Any info would be cool... just curiosity knocking at the door once again.

-Ross


----------



## PteCamp (23 Jun 2005)

While your on your BMQ in Shilo you will go to the ranges once at the end of your BMQ course for your C7 shoot.
During your SQ you will go to to C9 range once, and the gernade range once. 

-KaT


----------



## yot (23 Jun 2005)

we won't shoot C6 or C7 in SQ?


----------



## NateC (23 Jun 2005)

Jeeze, and all this time I thought I'd be shooting guns all summer...


----------



## PteCamp (24 Jun 2005)

On SQ you will fire your C7 only during the FTX..blanks only of course.
the C6 on the other hand was phased out of the SQ in Shilo, most other SQ's as I understand still do teach it.

-KaT


----------



## Hunter911 (24 Jun 2005)

We still use the C6 in SQ here in Halifax... heavy thing haha


----------



## Sappo (24 Jun 2005)

still have c9 and c6 here in meaford


----------



## BDTyre (25 Jun 2005)

PteKec said:
			
		

> On SQ you will fire your C7 only during the FTX..blanks only of course.
> the C6 on the other hand was phased out of the SQ in Shilo, most other SQ's as I understand still do teach it.
> 
> -KaT



Any reason why the C6 was phased out in Shilo?  Seems like people won't be getting the same training as those who do their SQ elsewhere.


----------



## PteCamp (25 Jun 2005)

A lot of things have been phased out of the SQ in Shilo. I'm not to sure why, I know time was a big factor but there were other reasons I'm sure. 
The SQ in Shilo is now only 3 weeks instead of 4. That way there is time to get troops out to other training exercises like SG in Petewawa.

-KaT


----------



## ggranatstein (27 Jul 2005)

Your information is incorrect.

C6 is still taught in Shilo. SQ is still 4 weeks. 

I know this because I am currently staff at the School. 

Any other questions?


----------



## Hunter911 (27 Jul 2005)

Do you have any idea why the Carl G, and M72 were phased out? Im just curious 
?


----------



## BDTyre (27 Jul 2005)

Don't quote me on this, but I had heard somewhere (perhaps on this forum) that they were phased out and put into basic infantry qualification.

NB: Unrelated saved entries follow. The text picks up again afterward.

(* ===== verification/Tcp.v ===== *)
(** * tcp: connections, timers and the state machine's transitions

    Models the connection of [runtime/net/tcp.h] and the operations of
    [runtime/net/tcp.c] and [runtime/net/tcp_out.c] that run under the
    connection's lock.  The data of an [mbuf] is its payload, without headers.
    What an operation does outside the connection (packets sent, threads made
    ready, buffers freed) is a list of effects. *)

From S2P Require Import Prelude StdDef.

Abbreviation tid := nat.

(** ** Constants *)

Definition ONE_MS : Z := 1000.
Definition ONE_SECOND : Z := 1000000.
Definition TCP_MIN_MSS : Z := 88.
Definition TCP_WIN : Z := 0x1FFFF.
Definition TCP_ACK_TIMEOUT : Z := 10 * ONE_MS.
Definition TCP_CONNECT_TIMEOUT : Z := 5 * ONE_SECOND.
Definition TCP_OOQ_ACK_TIMEOUT : Z := 300 * ONE_MS.
Definition TCP_TIME_WAIT_TIMEOUT : Z := 1 * ONE_SECOND.
Definition TCP_ZERO_WND_TIMEOUT : Z := 300 * ONE_MS.
Definition TCP_RETRANSMIT_TIMEOUT : Z := 300 * ONE_MS.
Definition TCP_FAST_RETRANSMIT_THRESH : Z := 3.
Definition TCP_OOO_MAX_SIZE : Z := 2048.
Definition TCP_RETRANSMIT_BATCH : nat := 16.
Definition UINT16_MAX : Z := 65535.
Definition ETH_DEFAULT_MTU : Z := 1500.

Definition TCP_FIN : Z := 0x01.
Definition TCP_SYN : Z := 0x02.
Definition TCP_RST : Z := 0x04.
Definition TCP_PUSH : Z := 0x08.
Definition TCP_ACK : Z := 0x10.
Definition TCP_URG : Z := 0x20.

(** [(flags & f) != 0] *)
Definition has (flags f : Z) : bool := negb (Z.land flags f =? 0).

(** [sizeof(struct ip_hdr)] and [sizeof(struct tcp_hdr)] are 20. *)
Definition tcp_calculate_mss (mtu : Z) : Z := u32 (mtu - 20 - 20).

(** ** Data *)

Inductive tcp_state :=
| SYN_SENT | SYN_RECEIVED | ESTABLISHED | FIN_WAIT1 | FIN_WAIT2 | CLOSE_WAIT | CLOSING | LAST_ACK
| TIME_WAIT | CLOSED.

#[global] Instance tcp_state_eq_dec : EqDecision tcp_state.
Proof. solve_decision. Defined.

(** The value of the enumerator [TCP_STATE_*]. *)
Definition st_num (s : tcp_state) : Z :=
  match s with
  | SYN_SENT => 0 | SYN_RECEIVED => 1 | ESTABLISHED => 2 | FIN_WAIT1 => 3 | FIN_WAIT2 => 4
  | CLOSE_WAIT => 5 | CLOSING => 6 | LAST_ACK => 7 | TIME_WAIT => 8 | CLOSED => 9
  end.
Definition st_lt (a b : tcp_state) : bool := st_num a <? st_num b.
Definition st_eqb (a b : tcp_state) : bool := bool_decide (a = b).

Record mbuf := Mbuf {
  seg_seq : Z; seg_end : Z; m_flags : Z; m_opts : list Z; m_data : list Z; timestamp : Z; m_ref : Z }.
#[global] Instance eta_mbuf : Settable mbuf := fun r =>
  Mbuf (seg_seq r) (seg_end r) (m_flags r) (m_opts r) (m_data r) (timestamp r) (m_ref r).

Definition mbuf_length (m : mbuf) : Z := Z.of_nat (length (m_data m)).

(** [struct tcp_pcb] *)
Record tcp_pcb := TcpPcb {
  state : tcp_state;
  snd_una : Z; snd_nxt : Z; snd_wnd : Z; snd_wl1 : Z; snd_wl2 : Z; iss : Z; snd_wscale : Z; snd_mss : Z;
  rcv_nxt : Z; rcv_wnd : Z; irs : Z; rcv_wscale : Z; rcv_mss : Z }.
#[global] Instance eta_pcb : Settable tcp_pcb := fun r =>
  TcpPcb (state r) (snd_una r) (snd_nxt r) (snd_wnd r) (snd_wl1 r) (snd_wl2 r) (iss r) (snd_wscale r)
    (snd_mss r) (rcv_nxt r) (rcv_wnd r) (irs r) (rcv_wscale r) (rcv_mss r).

(** [struct tcpconn]; [time_wait_ts] is a union with [attach_ts]. *)
Record tcpconn := TcpConn {
  pcb : tcp_pcb; nonblocking : bool; ref : Z; err : Z; winmax : Z;
  rx_closed : bool; rx_exclusive : bool; rx_wq : list tid; rxq_ooo_len : Z; rxq_ooo : list mbuf;
  rxq : list mbuf;
  tx_closed : bool; tx_exclusive : bool; tx_wq : list tid; tx_last_ack : Z; tx_last_win : Z;
  tx_pending : option mbuf; txq : list mbuf; do_fast_retransmit : bool; fast_retransmit_last_ack : Z;
  next_timeout : Z; ack_ts : Z; zero_wnd_ts : Z; time_wait_ts : Z;
  zero_wnd : bool; ack_delayed : bool; rep_acks : Z; acks_delayed_cnt : Z }.
#[global] Instance eta_conn : Settable tcpconn := fun r =>
  TcpConn (pcb r) (nonblocking r) (ref r) (err r) (winmax r)
    (rx_closed r) (rx_exclusive r) (rx_wq r) (rxq_ooo_len r) (rxq_ooo r) (rxq r)
    (tx_closed r) (tx_exclusive r) (tx_wq r) (tx_last_ack r) (tx_last_win r)
    (tx_pending r) (txq r) (do_fast_retransmit r) (fast_retransmit_last_ack r)
    (next_timeout r) (ack_ts r) (zero_wnd_ts r) (time_wait_ts r)
    (zero_wnd r) (ack_delayed r) (rep_acks r) (acks_delayed_cnt r).

(** A packet handed to [net_tx_ip]; [p_l4len] is the length its checksum covers. *)
Record pkt := Pkt {
  p_flags : Z; p_seq : Z; p_ack : Z; p_win : Z; p_opts : list Z; p_data : list Z; p_l4len : Z }.

Inductive effect :=
| Wake (t : tid)            (* thread_ready *)
| Tx (p : pkt)              (* net_tx_ip, successfully *)
| Free (m : mbuf)           (* mbuf_free *)
| Destroy                   (* tcp_conn_destroy *)
| SpawnRetransmit.          (* thread_spawn(tcp_retransmit, c) *)

(** What the environment answers during one call: the clock, and for the [i]-th
    packet whether [net_tx_alloc_mbuf] finds a buffer and what [net_tx_ip]
    returns. *)
Record env := Env { microtime : Z; alloc : nat -> bool; net_tx_ip : nat -> Z }.

(** ** A monad for code that runs with the connection's lock held

    State, effects, and failure: [None] is a failed [assert] or [BUG_ON]. *)

Definition M (A : Type) : Type := tcpconn -> option (A * tcpconn * list effect).

Definition ret {A} (x : A) : M A := fun c => Some (x, c, []).
Definition bind {A B} (m : M A) (f : A -> M B) : M B := fun c =>
  match m c with
  | None => None
  | Some (x, c, e1) =>
      match f x c with None => None | Some (y, c, e2) => Some (y, c, e1 ++ e2) end
  end.
Definition get : M tcpconn := fun c => Some (c, c, []).
Definition modify (f : tcpconn -> tcpconn) : M unit := fun c => Some ((), f c, []).
Definition emit (e : list effect) : M unit := fun c => Some ((), c, e).
Definition require (b : bool) : M unit := fun c => if b then Some ((), c, []) else None.
Definition when (b : bool) (m : M unit) : M unit := if b then m else ret ().
Definition upd_pcb (f : tcp_pcb -> tcp_pcb) : M unit := modify (fun c => c <| pcb := f (pcb c) |>).

Declare Scope tcp_scope.
Notation "'let!' x := m 'in' k" := (bind m (fun x => k))
  (at level 200, x name, m at level 100, k at level 200, right associativity) : tcp_scope.
Notation "m ;;; k" := (bind m (fun _ => k)) (at level 100, right associativity) : tcp_scope.
#[global] Open Scope tcp_scope.

(** *** waitq.h *)

Definition wakes (l : list tid) : list effect := Wake <$> l.
Definition frees (l : list mbuf) : list effect := Free <$> l.

(** [waitq_release(&c->tx_wq)] and [waitq_release(&c->rx_wq)] *)
Definition release_tx_wq : M unit :=
  let! c := get in emit (wakes (tx_wq c)) ;;; modify (fun c => c <| tx_wq := [] |>).
Definition release_rx_wq : M unit :=
  let! c := get in emit (wakes (rx_wq c)) ;;; modify (fun c => c <| rx_wq := [] |>).

(** [waitq_signal(&c->rx_wq, &c->lock)] *)
Definition signal_rx_wq : M (option tid) :=
  let! c := get in
  match rx_wq c with
  | [] => ret None
  | t :: l => modify (fun c => c <| rx_wq := l |>) ;;; ret (Some t)
  end.

(** ** Timers *)

(** Is the TX window full? *)
Definition tcp_is_snd_full (c : tcpconn) : bool :=
  wraps_lte (u32 (snd_una (pcb c) + snd_wnd (pcb c))) (snd_nxt (pcb c)).

Definition tcp_timer_update (now : Z) (c : tcpconn) : tcpconn :=
  let t := UINT64_MAX in
  let t := if st_eqb (state (pcb c)) TIME_WAIT then u64 (time_wait_ts c + TCP_TIME_WAIT_TIMEOUT) else t in
  let t := if st_lt (state (pcb c)) ESTABLISHED then u64 (time_wait_ts c + TCP_CONNECT_TIMEOUT) else t in
  let t := if ack_delayed c then MIN t (u64 (ack_ts c + TCP_ACK_TIMEOUT)) else t in
  let t := if zero_wnd c then MIN t (u64 (zero_wnd_ts c + TCP_ZERO_WND_TIMEOUT)) else t in
  let t :=
    if negb (tx_exclusive c) then
      match txq c with
      | m :: _ => MIN t (u64 (timestamp m + TCP_RETRANSMIT_TIMEOUT))
      | [] => t
      end
    else t in
  let t := match rxq_ooo c with [] => t | _ => MIN t (u64 (now + TCP_OOQ_ACK_TIMEOUT)) end in
  c <| next_timeout := t |>.

(** ** State changes *)

Definition tcp_conn_set_state (E : env) (new_state : tcp_state) : M unit :=
  let! c := get in
  require (st_eqb (state (pcb c)) CLOSED || st_lt (state (pcb c)) new_state) ;;;
  when (st_lt (state (pcb c)) ESTABLISHED && negb (st_lt new_state ESTABLISHED)) release_tx_wq ;;;
  upd_pcb (fun p => p <| state := new_state |>) ;;;
  modify (tcp_timer_update (microtime E)).

(** [tcp_conn_put]: [kref_put] with [tcp_conn_release_ref]. *)
Definition tcp_conn_get : M unit := modify (fun c => c <| ref := atomic_inc (ref c) |>).
Definition tcp_conn_put : M unit :=
  let! c := get in
  let '(zero, r) := atomic_dec_and_test (ref c) in
  modify (fun c => c <| ref := r |>) ;;;
  when zero (require (st_eqb (state (pcb c)) CLOSED) ;;; emit [Destroy]).

Definition tcp_conn_shutdown_rx : M unit :=
  let! c := get in
  if rx_closed c then ret ()
  else modify (fun c => c <| rx_closed := true |>) ;;; release_rx_wq.

Definition tcp_conn_fail (E : env) (e : Z) : M unit :=
  modify (fun c => c <| err := e |>) ;;;
  tcp_conn_set_state E CLOSED ;;;
  tcp_conn_shutdown_rx ;;;
  let! c := get in
  when (negb (tx_closed c)) (modify (fun c => c <| tx_closed := true |>) ;;; release_tx_wq) ;;;
  when (negb (tx_exclusive c))
    (emit (frees (txq c ++ option_list (tx_pending c))) ;;;
     modify (fun c => c <| txq := [] |> <| tx_pending := None |>)) ;;;
  when (negb (rx_exclusive c)) (emit (frees (rxq c)) ;;; modify (fun c => c <| rxq := [] |>)) ;;;
  emit (frees (rxq_ooo c)) ;;; modify (fun c => c <| rxq_ooo := [] |>) ;;;
  tcp_conn_put.

(** [tcp_conn_err], the handler of network errors. *)
Definition tcp_conn_err (E : env) (e : Z) : M unit := tcp_conn_fail E e.

(** [tcp_conn_ack]: the buffers that are fully acknowledged leave the queue. *)
Fixpoint acked (una : Z) (q : list mbuf) : list mbuf * list mbuf :=
  match q with
  | [] => ([], [])
  | m :: q' =>
      if wraps_gt (seg_end m) una then ([], q)
      else let '(a, r) := acked una q' in (m :: a, r)
  end.
Definition tcp_conn_ack : M (list mbuf) :=
  let! c := get in
  if tx_exclusive c then ret []
  else
    let '(a, r) := acked (snd_una (pcb c)) (txq c) in
    modify (fun c => c <| txq := r |>) ;;; ret a.

(** ** Connection set-up *)

Fixpoint scale_loop (fuel : nat) (maxwin wscale : Z) : Z :=
  match fuel with
  | O => wscale
  | S fuel =>
      if (maxwin >? UINT16_MAX) && (wscale <? 14)
      then scale_loop fuel (Z.shiftr maxwin 1) (wscale + 1) else wscale
  end.
(** The loop stops at 14. *)
Definition tcp_scale_window (maxwin : Z) : Z := scale_loop 14 maxwin 0.

(** [tcp_conn_alloc], with the random initial sequence number and the MTU. *)
Definition tcp_conn_alloc (isn mtu : Z) : tcpconn :=
  TcpConn
    (TcpPcb CLOSED isn isn 0 0 0 isn 0 0 0 TCP_WIN 0 (tcp_scale_window TCP_WIN) (tcp_calculate_mss mtu))
    false 1 0 TCP_WIN
    false false [] 0 [] []
    false false [] 0 0 None [] false 0
    UINT64_MAX 0 0 0 false false 0 0.

(** [tcp_get_status]: [-EINPROGRESS], the error, or [-EPIPE]. *)
Definition EINPROGRESS : Z := 115.
Definition EPIPE : Z := 32.
Definition tcp_get_status (c : tcpconn) : Z :=
  if st_lt (state (pcb c)) ESTABLISHED then - EINPROGRESS
  else if tx_closed c then (if negb (err c =? 0) then - err c else - EPIPE) else 0.

(** ** Reasoning about the monad

    [wp m Q c]: [m] does not fail on [c], and [Q] holds of its result, the new
    connection and the effects. *)

Definition wp {A} (m : M A) (Q : A -> tcpconn -> list effect -> Prop) (c : tcpconn) : Prop :=
  match m c with None => False | Some (x, c', e) => Q x c' e end.

Lemma wp_ret {A} (x : A) (Q : A -> tcpconn -> list effect -> Prop) c : Q x c [] -> wp (ret x) Q c.
Proof. done. Qed.
Lemma wp_get (Q : tcpconn -> tcpconn -> list effect -> Prop) c : Q c c [] -> wp get Q c.
Proof. done. Qed.
Lemma wp_modify f (Q : unit -> tcpconn -> list effect -> Prop) c : Q () (f c) [] -> wp (modify f) Q c.
Proof. done. Qed.
Lemma wp_upd_pcb f (Q : unit -> tcpconn -> list effect -> Prop) c :
  Q () (c <| pcb := f (pcb c) |>) [] -> wp (upd_pcb f) Q c.
Proof. done. Qed.
Lemma wp_emit l (Q : unit -> tcpconn -> list effect -> Prop) c : Q () c l -> wp (emit l) Q c.
Proof. done. Qed.
Lemma wp_require b (Q : unit -> tcpconn -> list effect -> Prop) c : b = true -> Q () c [] -> wp (require b) Q c.
Proof. by intros ->. Qed.

Lemma wp_bind {A B} (m : M A) (f : A -> M B) Q c :
  wp m (fun x c' e1 => wp (f x) (fun y c'' e2 => Q y c'' (e1 ++ e2)) c') c -> wp (bind m f) Q c.
Proof.
  unfold wp, bind. destruct (m c) as [[[x c'] e1]|]; [|done]. by destruct (f x c') as [[[y c''] e2]|].
Qed.

Lemma wp_mono {A} (m : M A) (P Q : A -> tcpconn -> list effect -> Prop) c :
  wp m P c -> (forall x c' e, P x c' e -> Q x c' e) -> wp m Q c.
Proof. unfold wp. destruct (m c) as [[[x c'] e]|]; auto. Qed.

Lemma wp_when b m (Q : unit -> tcpconn -> list effect -> Prop) c :
  (b = true -> wp m Q c) -> (b = false -> Q () c []) -> wp (when b m) Q c.
Proof. intros H1 H2. destruct b; [by apply H1|by apply H2]. Qed.

(** [wp] gives the result. *)
Lemma wp_run {A} (m : M A) Q c : wp m Q c -> exists x c' e, m c = Some (x, c', e) /\ Q x c' e.
Proof. unfold wp. destruct (m c) as [[[x c'] e]|]; [|done]. eauto. Qed.

(** One monadic step. *)
Ltac wp_step :=
  lazymatch goal with
  | |- wp (bind _ _) _ _ => apply wp_bind
  | |- wp get _ _ => apply wp_get
  | |- wp (modify _) _ _ => apply wp_modify
  | |- wp (upd_pcb _) _ _ => apply wp_upd_pcb
  | |- wp (emit _) _ _ => apply wp_emit
  | |- wp (ret _) _ _ => apply wp_ret
  end.
Ltac wp_steps := repeat wp_step.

I could be wrong, but I seem to remember hearing that somewhere.


----------



## ggranatstein (27 Jul 2005)

I believe that the Carl G was phased out as it is being replaced. I'm not sure about the other... Most probably due to the time constraints inherent in a BMQ reserve course.


----------



## Hunter911 (29 Jul 2005)

Huh... i never heard that the Carl G was being replaced... does anyone have any idea of what they are going to use as a substitute?


----------



## Northern Touch (30 Jul 2005)

No, Carl G is not being phased out.  There is a new and lighter version around but I'm not sure if its in the Pres at the moment, at least not at my unit.  The round for the Eryx is apparently being phased out,  (at least thats what we were told this week) but not the sighting system.  Apparently, there is a new round for the Carl G which can penetrate any MBT armour.  Anyone have any info on that?

cheers


----------



## yot (30 Jul 2005)

hey, I just finished my SQ in Shilo, I enjoyed the FTX! it was fun. Also yep, they teach the C6, C9 and gernade.


----------